Well, guess what? Aw, heck, you know already, Mangini has beaten the odds again. He and his staff will live to coach another season, Holmgren and the Browns announced midway through Thursday afternoon.
Good for Holmgren. Being a former – and maybe future – head coach himself, he didn't really want to pull the plug on the guy after just one season. That wouldn't have been fair. He can rest easy tonight knowing he treated the Browns' bad start-good finish type of Jekyll and Hyde season as the glass being half-full, not half-empty.
And, more importantly, good for Mangini, who, if he had been fired for the second time in a year, would have fallen back to the point where he would have been almost as close to filling up that soda machine again as he would have been to getting another NFL head coaching job anytime soon – or maybe anytime, period.
Now, after doing all the heavy work last year, he gets the chance to take the job to the next level.
And as part of that, he has to take the Browns to the next level.
Keep that talk about "the process" to a minimum and replace it instead with victories. If he has just one win after 12 games in 2010, as he did in 2009, then the clock will strike 12 and this time the curtain will come down on his tenure in Cleveland.
The 2009 season was his grace period. The 2010 campaign will carry no grace with it. The Browns will have to hit the ground running, not stumbling, bumbling, and fumbling again.
This losing in the expansion era has got to end, and Mangini has got to understand that. He's not coaching this team in a vacuum. There are fans and media members watching the club's every move. They want success, not a process. They expect much better this time around. Mangini has to deliver.
The empty seats at Cleveland Browns Stadium as the season wore down, the anger of the fans and the venom being spewed by the media, especially the national bunch with all those unkind caricatures of Mangini, weren't mirages or dreams. They were as real as the team's 5-11 finish, marking the second straight time and the ninth time in 11 seasons in this expansion era that the proud Browns – the team with 16 Pro Football Hall of Famers – have lost more games than they've won.

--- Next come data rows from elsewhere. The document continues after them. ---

(* ===== verification/Durations.v ===== *)
(** * Durations and sizes as text

    [time.Duration.String] and [time.ParseDuration] of the Go standard library, by
    which the settings page shows and reads durations, with their 64-bit overflow
    checks and the floating point product of a fraction. *)

From S2P Require Import Prelude GoStrings Float64 Json Text FloatExact.
From Stdlib Require Import Ascii.
#[local] Open Scope string_scope.
#[local] Open Scope list_scope.
#[local] Open Scope Z_scope.
#[local] Open Scope go_scope.

Definition Microsecond : Duration := 1000.
Definition Millisecond : Duration := 1000 * Microsecond.

(** ** Printing *)

Definition digitChar (d : Z) : ascii := byte (48 + d).

(** [fmtInt], in front of [acc]; a [uint64] has at most 20 digits. *)
Fixpoint fmtInt_from (fuel : nat) (v : Z) (acc : string) : string :=
  match fuel with
  | O => acc
  | S fuel => let acc := String (digitChar (v mod 10)) acc in if v / 10 =? 0 then acc else fmtInt_from fuel (v / 10) acc
  end.
Definition fmtInt (v : Z) (acc : string) : string := fmtInt_from 20 v acc.

(** [fmtFrac]: the fraction of [v/10^prec] without trailing zeros, and the rest. *)
Fixpoint fmtFrac (prec : nat) (v : Z) (print : bool) (acc : string) : string * Z :=
  match prec with
  | O => (if print then String (byte 46) acc else acc, v)
  | S prec =>
      let digit := v mod 10 in
      let print := print || negb (digit =? 0) in
      fmtFrac prec (v / 10) print (if print then String (digitChar digit) acc else acc)
  end.

Definition microSign : string := encodeRune 181.
Definition Duration_String (d : Duration) : string :=
  let u := Z.abs d in
  let text :=
    if u <? Second then
      if u =? 0 then "0s"
      else if u <? Microsecond then fmtInt u "ns"
      else if u <? Millisecond then let '(acc, u) := fmtFrac 3 u false (microSign +:+ "s") in fmtInt u acc
      else let '(acc, u) := fmtFrac 6 u false "ms" in fmtInt u acc
    else
      let '(acc, u) := fmtFrac 9 u false "s" in
      let acc := fmtInt (u mod 60) acc in
      let u := u / 60 in
      if u =? 0 then acc
      else
        let acc := fmtInt (u mod 60) (String (byte 109) acc) in
        let u := u / 60 in
        if u =? 0 then acc else fmtInt u (String (byte 104) acc) in
  if d <? 0 then String (byte 45) text else text.

(** ** Parsing *)

Definition two63 : Z := 9223372036854775808.
Definition digitOf (c : ascii) : option Z := if is_digit c then Some (code c - 48) else None.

Somewhere, Otto Graham, Bill Willis, Lou Groza, Marion Motley and Dante Lavelli are turning over in their graves.
Eric, another season like the one in 2009, and the ghost of Paul Brown may come back and make you run laps around the practice field – again and again and again until your tongue hangs out.
The guess here is that Mangini, who's an extremely intelligent guy, understands all this fully. He knows he probably pushed the envelope pretty far this time – almost too far. He almost lost it all.
But now he gets a reprieve. He gets to be a football coach and not the guy in charge of everything else. And his big boss is a former football coach who remembered the time that his GM in Green Bay, Ron Wolf, told him that he would never give him a player he didn't want.
It's a good situation -- it really is – for Mangini.
Now Mangini has a chance to make it better.
Turn the Browns, who, according to former GM Phil Savage, had their best times in the black and white days, into a consistent winner? Come on, man. Can he do that?
Well, he's beaten the odds to this point, hasn't he?